Renaudot s'empressa :
– Bien sûr ! Par ici, messire... Je vous montre le chemin...
Un instant plus tard, Catherine était étendue sur la moelleuse courtepointe d'un lit assez doux. Ses yeux étaient clos, mais elle n'était pas évanouie. Elle sentait, elle entendait tout ce qui se passait autour d'elle, alors même qu'elle n'avait plus la moindre force pour manifester le plus petit signe de conscience. Même ses pensées s'étaient effilochées, diluées et elle avait l'impression de planer dans une atmosphère de brume miséricordieuse. Et puis, surtout, jamais elle ne s'était sentie si fatiguée !
Plantés chacun d'un côté du lit, Tristan et Bérenger la regardaient d'un air perplexe, ne sachant trop que faire. Le page releva les yeux, considéra son vis-à-vis et dit :
– Le voyage a été dur, messire ! Elle avait tellement hâte d'arriver qu'elle est allée au bout de ses forces, surtout après les angoisses du siège. Et maintenant, au lieu de la joie, du soulagement qu'elle espérait... il y a ce désastre. Qu'allez-vous faire pour elle ?

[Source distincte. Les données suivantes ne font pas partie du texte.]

(* ===== verification/TxAtomicity.v ===== *)
(** * Failed transactions leave no trace, successful ones conserve assets

    The operation handlers of TxProcessor.v run on the buffered view
    (DbView.v) and the block production buffer (SerialManager.v).  Every handler
    is total, describes what it moves, and is undone by [unwind_operation];
    from this the behaviour of [process_transaction] follows. *)
From stdpp Require Import base gmap list strings.
From S2P Require Import Prelude Types PriceArith Offers Clearing Asset SeqTracker Accounts AccountLmdb Database DbView SerialManager TxProcessor.

Section Atomicity.
Context {T : Type} `{SequenceTrackerRefines T}.
Context {CT : Type} `{MerkleTrie AccountCommitment CT}.
Context {L : Type} `{LMDBInstance L}.
Context {LG : Type} `{SerialAccountModificationLog LG}.
Context {TR : Type} `{OfferTrie TR} {M : Type} `{MainManager TR M} `{!MainManagerLaws TR M} `{BigEndian}.

Abbreviation DB := (MemoryDatabase.t T CT L).
Abbreviation View := (BufferedMemoryDatabaseView (T := T)).
Abbreviation Buffer := (BaseSerialManager (TR := TR) (M := M)).
Abbreviation PSM := (ProcessingSerialManager (D := DB) (V := View) (LG := LG)).
Abbreviation Handler := (handler (D := DB) (V := View) (LG := LG) (S := Buffer)).

(** ** Totals over the accounts of a view *)
Definition ptrs (db0 : DB) (v : View) : list ptr :=
  (DbPtr <$> seq 0 (length (MemoryDatabase.database db0))) ++ (NewPtr <$> (new_accounts (creation v)).*1).

Definition view_total (db0 : DB) (v : View) (a : nat) : Z :=
  sum_by (fun p => view_balance db0 v p a) (ptrs db0 v).

Lemma ptrs_valid db0 v p : p ∈ ptrs db0 v <-> valid_ptr db0 v p.
Proof.
  unfold ptrs. rewrite elem_of_app, !list_elem_of_fmap. destruct p as [i|id]; simpl.
  - split; [|intros Hi; left; exists i; split; [done|by apply elem_of_seq; lia]].
    intros [(j & [= ->] & Hj%elem_of_seq)|(? & ? & _)]; [lia|done].
  - split; [|intros Hi; right; by exists id]. by intros [(? & ? & _)|(j & [= ->] & Hj)].
Qed.

Lemma ptrs_nodup db0 v : NoDup (new_accounts (creation v)).*1 -> NoDup (ptrs db0 v).
Proof.
  intros Hn. apply NoDup_app. split_and!.
  - apply NoDup_fmap_2; [|apply NoDup_seq]. by intros i j [= ->].
  - intros p Hp Hp'. apply list_elem_of_fmap in Hp as (? & -> & _), Hp' as (? & [=] & _).
  - apply NoDup_fmap_2; [|done]. by intros i j [= ->].
Qed.

(** An operation on one pointer changes the totals by what it moved. *)
Lemma moved_total db0 v v' p k x s a :
  NoDup (new_accounts (creation v)).*1 -> valid_ptr db0 v p -> moved db0 v v' p k x s ->
  i64 (view_total db0 v' a) = i64 (view_total db0 v a + (if decide (s = SUCCESS /\ Z.to_nat k = a) then x else 0)).
Proof.
  intros Hn Hp [Mb Mi _]. unfold view_total.
  assert (Ep : ptrs db0 v' = ptrs db0 v) by (unfold ptrs; by rewrite Mi). rewrite Ep.
  set (g q := view_balance db0 v q a + (if decide (s = SUCCESS /\ q = p /\ Z.to_nat k = a) then x else 0)).
  assert (Hg : sum_by (fun q => view_balance db0 v' q a) (ptrs db0 v) = sum_by (fun q => i64 (g q)) (ptrs db0 v)).
  { apply sum_by_ext, Forall_forall. intros q Hq%ptrs_valid. by apply Mb. }
  rewrite Hg, i64_sum. f_equal.
  rewrite (sum_by_point (fun q => view_balance db0 v q a) g _ p (ptrs_nodup _ _ Hn)).
  - unfold g. destruct (decide (s = SUCCESS /\ Z.to_nat k = a)) as [Hd|Hd].
    + rewrite decide_True by tauto. lia.
    + rewrite decide_False by tauto. lia.
  - by apply ptrs_valid.
  - intros q _ Hne. unfold g. rewrite decide_False by tauto. lia.
Qed.

(** ** One step of a handler *)
Section Steps.
Context (db0 : DB) (Hdb0 : db_ok db0) (rs : list (ptr * Z)).
Implicit Types h : Handler.

Definition view_of h : View := db_view (hs_metadata h).

Record hinv h : Prop := {
  hi_view : view_inv db0 (hs_db h) (view_of h);
  hi_source : valid_ptr db0 (view_of h) (source h);
  hi_reservations : reservations (creation (view_of h)) = rs;
  hi_manager : manager_ok (main_manager (hs_manager h))
}.

(** The metadata fields no operation changes. *)
Definition same_tx (m m' : OperationMetadata View) : Prop :=
  tx_metadata m' = tx_metadata m /\ source_account_idx m' = source_account_idx m /\
  operation_id m' = operation_id m.

(** A step that leaves the offers alone and moves [δ] in total. *)
Record hstep h h' (δ : nat -> Z) : Prop := {
  st_inv : hinv h';
  st_log : hs_log h' = hs_log h;
  st_tx : same_tx (hs_metadata h) (hs_metadata h');
  st_manager : hs_manager h' = hs_manager h;
  st_valid p : valid_ptr db0 (view_of h) p -> valid_ptr db0 (view_of h') p;
  st_total a : i64 (view_total db0 (view_of h') a) = i64 (view_total db0 (view_of h) a + δ a)
}.

Lemma hstep_trans h1 h2 h3 δ ε : hstep h1 h2 δ -> hstep h2 h3 ε -> hstep h1 h3 (fun a => δ a + ε a).
Proof.
  intros [A1 A2 A3 A4 A5 A6] [B1 B2 B3 B4 B5 B6]. constructor; try done; try congruence.
  - destruct A3 as (? & ? & ?), B3 as (? & ? & ?). split_and!; congruence.
  - auto.
  - intros a. rewrite B6, <- i64_add_l, A6, i64_add_l. f_equal. lia.
Qed.

Lemma hstep_ext h h' δ ε : (forall a, i64 (δ a) = i64 (ε a)) -> hstep h h' δ -> hstep h h' ε.
Proof.
  intros E [A1 A2 A3 A4 A5 A6]. constructor; try done. intros a. rewrite A6.
  by rewrite <- i64_add_r, E, i64_add_r.
Qed.

Lemma hstep_counted h s : hinv h -> hstep h (counted h s) (fun _ => 0).
Proof. intros []. constructor; try done. intros a. by rewrite Z.add_0_r. Qed.

Lemma hstep_refl h : hinv h -> hstep h h (fun _ => 0).
Proof. intros Hh. constructor; try done. intros a. by rewrite Z.add_0_r. Qed.

(** What a move adds to the totals. *)
Definition delta (s : TransactionProcessingStatus) (k x : Z) : nat -> Z :=
  fun a => if decide (s = SUCCESS /\ Z.to_nat k = a) then x else 0.

Lemma hstep_moved h db' v' p k x s :
  hinv h -> view_inv db0 db' v' -> valid_ptr db0 (view_of h) p -> moved db0 (view_of h) v' p k x s ->
  hstep h (set_db h db' v') (delta s k x).
Proof.
  intros [Iv Is Ir Im] Hv Hp Hm.
  assert (Hval : forall q, valid_ptr db0 (view_of h) q -> valid_ptr db0 v' q).
  { intros [i|id]; [done|]. cbn [valid_ptr]. by rewrite (moved_ids _ _ _ _ _ _ _ Hm). }
  constructor; try done; [constructor; [done|by apply Hval|by rewrite <- Ir; apply Hm|done]|].
  intros a. apply (moved_total db0 (view_of h) v' p k x s a); [apply Iv|done|done].
Qed.

Lemma view_transfer_spec h p k x :
  hinv h -> valid_ptr db0 (view_of h) p ->
  exists h' s, view_transfer_available h p k x = Ok (h', s) /\ hstep h h' (delta s k x).
Proof.
  intros Hh Hp. destruct (buffered_transfer_spec db0 (hs_db h) (view_of h) p k x Hdb0 (hi_view _ Hh) Hp)
    as (db' & v' & s & E & Hv & Hm).
  unfold view_transfer_available. cbn [dv_transfer_available buffered_view]. unfold view_of in E. rewrite E.
  do 2 eexists. split; [reflexivity|]. by apply (hstep_moved h db' v' p).
Qed.

Lemma view_escrow_spec h p k x :
  hinv h -> valid_ptr db0 (view_of h) p -> in_i64 x ->
  exists h' s, view_escrow h p k x = Ok (h', s) /\ hstep h h' (delta s k (- x)).
Proof.
  intros Hh Hp Hx. destruct (buffered_escrow_spec db0 (hs_db h) (view_of h) p k x Hdb0 (hi_view _ Hh) Hp Hx)
    as (db' & v' & s & E & Hv & Hm).
  unfold view_escrow. cbn [dv_escrow buffered_view]. unfold view_of in E. rewrite E.
  do 2 eexists. split; [reflexivity|]. by apply (hstep_moved h db' v' p).
Qed.

Lemma create_account_spec h id pk :
  hinv h ->
  exists db' v' s p, dv_create_new_account (hs_db h) (view_of h) id pk = Ok (db', v', s, p) /\
    hstep h (set_db h db' v') (fun _ => 0) /\
    (s = SUCCESS -> p = Some (NewPtr id) /\ valid_ptr db0 v' (NewPtr id)).
Proof.
  intros [Iv Is Ir Im]. destruct (create_new_account_spec db0 (hs_db h) (view_of h) id pk Hdb0 Iv)
    as (db' & c & s & p & E & Hv & Hr & Hb & Hfail & Hok).
  cbn [dv_create_new_account buffered_view]. rewrite E. do 4 eexists. split; [reflexivity|].
  set (v' := mkBuffered c (accounts (view_of h))) in *.
  destruct (decide (s = SUCCESS)) as [Hs|Hs].
  - destruct (Hok Hs) as (Ep & Hnew & Hids & Hzero).
    assert (Hval : forall q, valid_ptr db0 (view_of h) q -> valid_ptr db0 v' q).
    { intros [i|j]; [done|]. cbn [valid_ptr]. rewrite Hids. intros Hj. apply elem_of_cons. by right. }
    split; [|intros _; split; [done|cbn [valid_ptr]; rewrite Hids; by apply elem_of_cons; left]].
    constructor; try done; [constructor; [done|by apply Hval|by rewrite <- Ir; apply Hr|done]|]. intros a. f_equal. rewrite Z.add_0_r.
    unfold view_total, ptrs. cbn [view_of hs_metadata set_db db_view set_view]. rewrite Hids. fold v'.
    rewrite fmap_cons, !sum_by_app, sum_by_cons, Hzero.
    rewrite (sum_by_ext (fun p => view_balance db0 v' p a) (fun p => view_balance db0 (view_of h) p a)).
    2: { apply Forall_forall. intros q Hq. apply Hb, ptrs_valid, elem_of_app. by left. }
    rewrite (sum_by_ext (fun p => view_balance db0 v' p a) (fun p => view_balance db0 (view_of h) p a)
      (NewPtr <$> _)).
    2: { apply Forall_forall. intros q Hq. apply Hb, ptrs_valid, elem_of_app. by right. }
    lia.
  - destruct (Hfail Hs) as [-> Ev]. split; [|done]. fold v' in Ev. rewrite Ev.
    constructor; try done. intros a. by rewrite Z.add_0_r.
Qed.

(** ** What a handler does: undoable, and accounted for *)
Context (tx : Transaction) (Howner : in_u64 (sourceAccount (metadata tx))).

(** The key of an offer the transaction's account creates with id [id]. *)
Definition own_key (p id : Z) : Offers.key := Key.generate_orderbook_trie_key p (sourceAccount (metadata tx)) id.
Definition own_at (k : Offers.key) (id : Z) : Prop := exists p, 0 <= p <= Price.MAX_PRICE /\ k = own_key p id.
Definition fresh_id (s : Buffer) (id : Z) : Prop :=
  forall n p, 0 <= p <= Price.MAX_PRICE -> ot_map (new_at s n) !! own_key p id = None.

C'était à peine une question. Plutôt une espèce de mise en demeure et Tristan l'Hermite ne se trompa pas sur le ton agressif du page. Il haussa les épaules.
– La confier à l'épouse de l'aubergiste pour qu'elle la déshabille, la couche et veille sur elle. Il faut qu'elle dorme ! Et toi, mon garçon, tu ne ferais pas mal d'en faire autant : tes paupières tombent toutes seules. Moi, je vais voir le Connétable et lui raconter tout cela. Il a de l'amitié pour Dame Catherine : il acceptera certainement de la voir et de l'écouter. Elle seule peut quelque chose pour son mari.

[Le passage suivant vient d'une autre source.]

Lemma validate_transaction_spec db1 s1 (lg1 : LG) stx stats :
  db_ok db1 -> manager_ok (main_manager (base_manager s1)) -> checker_ok (mm_num_assets (main_manager (base_manager s1))) ->
  clearing_commitment s1 = checker -> tx_bounds (mm_num_assets (main_manager (base_manager s1))) stx ->
  let r := validate_transaction sig_check check_sigs VSM empty_unbuffered s1 db1 stx stats lg1 in
  returns_result stx db1 s1 lg1 r \/
  exists er, r = Throw er /\ tx_error (mm_num_assets (main_manager (base_manager s1))) (operations (transaction stx)) er.
Proof.
  intros Hdb Hm Hck Hc [B1 B2 B3 B4] r. pose proof (unchanged_sound db1 s1 Hdb Hm Hc) as Hsame. subst r.
  unfold returns_result, validate_transaction, tx_result, tx_effect, tx_number in *. set (tx := transaction stx) in *.
  cbn [fst snd] in *.
  destruct (check_tx_format_parameters tx); cbn [negb orb]; [|by (left; do 5 eexists; split; [reflexivity|]; split)].
  destruct (MemoryDatabase.lookup_user db1 (sourceAccount (metadata tx))) as [i|] eqn:El; cbn [mbind option_bind].
  2: { left. do 5 eexists. split; [reflexivity|]. split; [done|]. intros e. by destruct (_ <? _). }
  destruct (maxFee tx <? _); [by (left; do 5 eexists; split; [reflexivity|]; split)|].
  destruct (lookup_user_account db1 _ i Hdb El) as [a Ha]. pose proof (lookup_lt_Some _ _ _ Ha) as Hi.
  assert (Hsig : exists b, signature_ok sig_check check_sigs db1 i stx = Ok b).
  { unfold signature_ok, account_pk. rewrite Ha. destruct check_sigs; by eexists. }
  destruct Hsig as [b Hsig]. rewrite Hsig. cbn [result_bind]. destruct b; cbn [negb]; [|by (left; do 5 eexists; split; [reflexivity|]; split)].
  destruct (reserved_running db1 s1 lg1 i (metadata tx) Hdb Hi B2 Hc) as (db2 & c & st & E & Hst & Hfail & Hr).
  cbn [dv_reserve_sequence_number unbuffered_view db_view set_no_unwind set_committed new_metadata]. rewrite E. cbn [result_bind fst snd].
  specialize (Hst a Ha). destruct (decide (st <> SUCCESS)) as [Hs|Hs].
  { left. do 5 eexists. split; [reflexivity|]. rewrite (Hfail Hs). split; [done|].
    intros e _ (j & b & Hj & Hb & Hacc). assert (j = i) as -> by congruence. assert (b = a) as -> by congruence. congruence. }
  apply dec_stable in Hs. specialize (Hr Hs).
  assert (Hacc : accepts_number db1 tx) by (exists i, a; split_and!; [done|done|congruence]).
  destruct (running_transfer db1 s1 lg1 i (metadata tx) Hdb Hi no_effect _ (DbPtr i) MemoryDatabase.NATIVE_ASSET
    (i64 (- fee_required (Z.of_nat (length (operations tx))))) Hr Hi) as (h2 & E2 & Hr2 & _).
  unfold view_transfer_available in E2. cbn [hs_db hs_metadata db_view set_view] in E2 |- *.
  destruct (dv_transfer_available db2 _ (DbPtr i) _ _) as [[[d3 v3] st3]|] eqn:E3; [|done].
  cbn [result_bind fst snd] in E2 |- *. injection E2 as <- ->. cbn beta iota.
  destruct (decide (SUCCESS <> SUCCESS)) as [Hx|_]; [by destruct Hx|].
  destruct (operations_run db1 s1 lg1 i (metadata tx) Hdb Hi Hm Hck 0 (operations tx) _ _ Hr2 B4) as [(h' & st' & n & E4 & Ho)|(er & E4 & He)].
  all: unfold set_db in E4; cbn [hs_db hs_metadata hs_manager hs_log] in E4.
  all: match type of E4 with process_operations _ ?x _ _ = _ => match goal with |- context [process_operations _ ?y _ _] => change y with x end end.
  all: rewrite E4; cbn [result_bind].
  2: { right. by exists er. }
  left. destruct (ops_effect _ _ _ _ _ _ _ _) as [e|] eqn:Ee.
  2: { destruct Ho as [Hs' [e' Hr']]. destruct (decide (st' <> SUCCESS)); [|done]. do 5 eexists. split; [reflexivity|].
       split; [|done]. by eapply running_sound. }
  destruct Ho as [-> Hr']. cbn beta iota. destruct (decide (SUCCESS <> SUCCESS)) as [Hx|_]; [by destruct Hx|].
  unfold log_modified_accounts. cbn [sm_maintain_account_log ValidatingManager].
  destruct (log_operations_ok tx (log_new_self_transaction (hs_log h') stx) 0 (operations tx) (ops_effect_known _ _ _ _ _ _ _ _ Ee))
    as (lg' & El'). fold tx. rewrite El'. cbn [result_bind]. unfold destroy. rewrite (ru_done _ _ _ _ _ _ _ Hr'). cbn [result_bind].
  do 5 eexists. split; [reflexivity|]. apply log_operations_accounts in El'. rewrite log_accounts_tx in El'. fold tx in El'.
  split.
  { eapply running_sound; [done|done|exact B2|exact Hr'| |]; cbn [dv_commit unbuffered_view]; unfold creation_commit;
      by rewrite commit_reservations_id, foldl_commit_creation. }
  exists i, e. split_and!; [done|done|done| |set_solver|].
  - destruct (commit_applied _ _ _ _ _ _ _ Hdb Hr') as [T1 T2 T3 T4 T5 T6 T7 T8 T9]. constructor; try done. set_solver.
  - eapply ops_effect_targets; [exact Ee|set_solver|]. constructor; [by left|constructor].
Qed.
End Handlers.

– Est-ce que... Monseigneur est très irrité contre Messire Arnaud
?
Le visage de Tristan l'Hermite se durcit et un gros pli de souci se creusa entre ses sourcils blonds.
– Très ! avoua-t-il. Personne n'aime manquer aussi publiquement à sa parole et le Connétable n'est pas breton pour rien ! La dame de Montsalvy aura du mal à obtenir le pardon de l'imprudent...

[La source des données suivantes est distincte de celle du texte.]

Lemma tracker_after_other slots j (t0 t : T) slot :
  (forall k, slot <> Some (j, k)) -> tracker_after slots j t0 t -> tracker_after (slots ++ [slot]) j t0 t.
Proof.
  intros Hs [El Em]. split; [done|]. intros k Hk. rewrite (Em k Hk). f_equal. apply bool_decide_ext.
  rewrite elem_of_app, list_elem_of_singleton. split; [by left|]. intros [?|E]; [done|]. by destruct (Hs k).
Qed.

(** ** An operation after others of the block *)
Definition compatible (acc : list SignedTransaction) e : Prop :=
  (forall id, id ∈ (created e).*1 -> id ∉ created_by (effects0 acc)) /\
  (forall k, k ∈ cancelled_keys e -> k ∉ cancelled_by (effects0 acc)).

Lemma keys_at_spec n k (l : list (nat * Offers.key)) : k ∈ keys_at n l <-> (n, k) ∈ l.
Proof.
  unfold keys_at. rewrite elem_of_list_to_set, list_elem_of_fmap. setoid_rewrite list_elem_of_filter. split.
  - by intros ([n' k'] & -> & <- & Hin).
  - intros Hin. by exists (n, k).
Qed.

Section After.
Context (acc : list SignedTransaction) (m : M) (db : DB) (Ha : applied acc m db).

Lemma after_lookup id : MemoryDatabase.lookup_user db id = MemoryDatabase.lookup_user db0 id.
Proof. unfold MemoryDatabase.lookup_user. by rewrite (ap_map _ _ _ Ha). Qed.
Lemma after_num_assets : mm_num_assets m = mm_num_assets m0.
Proof. destruct (ap_books _ _ _ Ha) as (l & -> & _). apply mm_num_assets_set. Qed.

Lemma create_after i op e e' : compatible acc e ->
  create_effect db i op e = Some e' <-> create_effect db0 i op e = Some e' /\ compatible acc e'.
Proof.
  intros [Hc Hk]. unfold create_effect. rewrite after_lookup, (ap_reserved _ _ _ Ha).
  destruct (_ <? _); cbn [orb]; [by split; [|intros []]|]. destruct (negb _); cbn [orb]; [by split; [|intros []]|].
  destruct (bool_decide (is_Some _)); cbn [orb]; [by split; [|intros []]|].
  set (id := newAccountId op). destruct (decide (id ∈ created_by (effects0 acc))) as [Hin|Hin].
  - rewrite bool_decide_true by (left; set_solver). split; [done|]. intros [E [Hc' _]]. revert E.
    destruct (bool_decide _); [done|]. intros [= <-]. destruct (Hc' id); [|done]. cbn. by apply list_elem_of_here.
  - rewrite (bool_decide_ext _ (id ∈ MemoryDatabase.reserved_account_ids db0 \/ id ∈ (created e).*1)) by set_solver.
    destruct (bool_decide _); [by split; [|intros []]|]. split; [|by intros []].
    intros [= <-]. split; [done|]. split; [|done]. intros id' [->|?]%elem_of_cons; [done|by apply Hc].
Qed.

– Mais enfin, s'écria le page prêt à pleurer lui aussi, il ne va tout de même pas faire exécuter le comte de Montsalvy pour si peu de chose ?
Tristan hésita puis, enveloppant le garçon d'un regard qui cherchait à jauger sa fermeté de caractère et ses possibilités d'encaissement, il déclara enfin :
– Peu de chose, une parole princière ? Malgré les grands services rendus, cela ne m'étonnerait pas que Montsalvy y laissât sa tête.
– Alors, s'écria le page prenant feu d'un seul coup, prenez garde !
Car il n'y a homme de cœur dans toute la Haute Auvergne qui ne prenne les armes et n'entre en rébellion contre le Connétable s'il ose prendre la tête d'un homme que tous respectent... simplement pour avoir fait bonne justice !
– Oh ! Oh ! Une révolte ?
Cela pourrait aller jusqu'à une révolution, car les petites gens y prendront leur part. Dites bien à Monseigneur qu'il réfléchisse avant de frapper le comte... S'il le fait, c'est tout le pays qu'il frappera. Cela vaut peut– être la peine de laisser crier une bouchère engraissée à l'or de la trahison.
L'ardeur du page arracha un sourire au prévôt. Levant la main, il lui assena dans le dos une bourrade qui le fit trébucher.
– Tudieu, quel avocat vous faites, messire de Roquemaurel !
Vous n'êtes pas du même genre que vos frères, mais vous êtes au moins aussi efficace. Je dirai tout cela fidèlement... et d'autant mieux que j'aime, moi aussi, ces têtes folles de Montsalvy, lui comme elle.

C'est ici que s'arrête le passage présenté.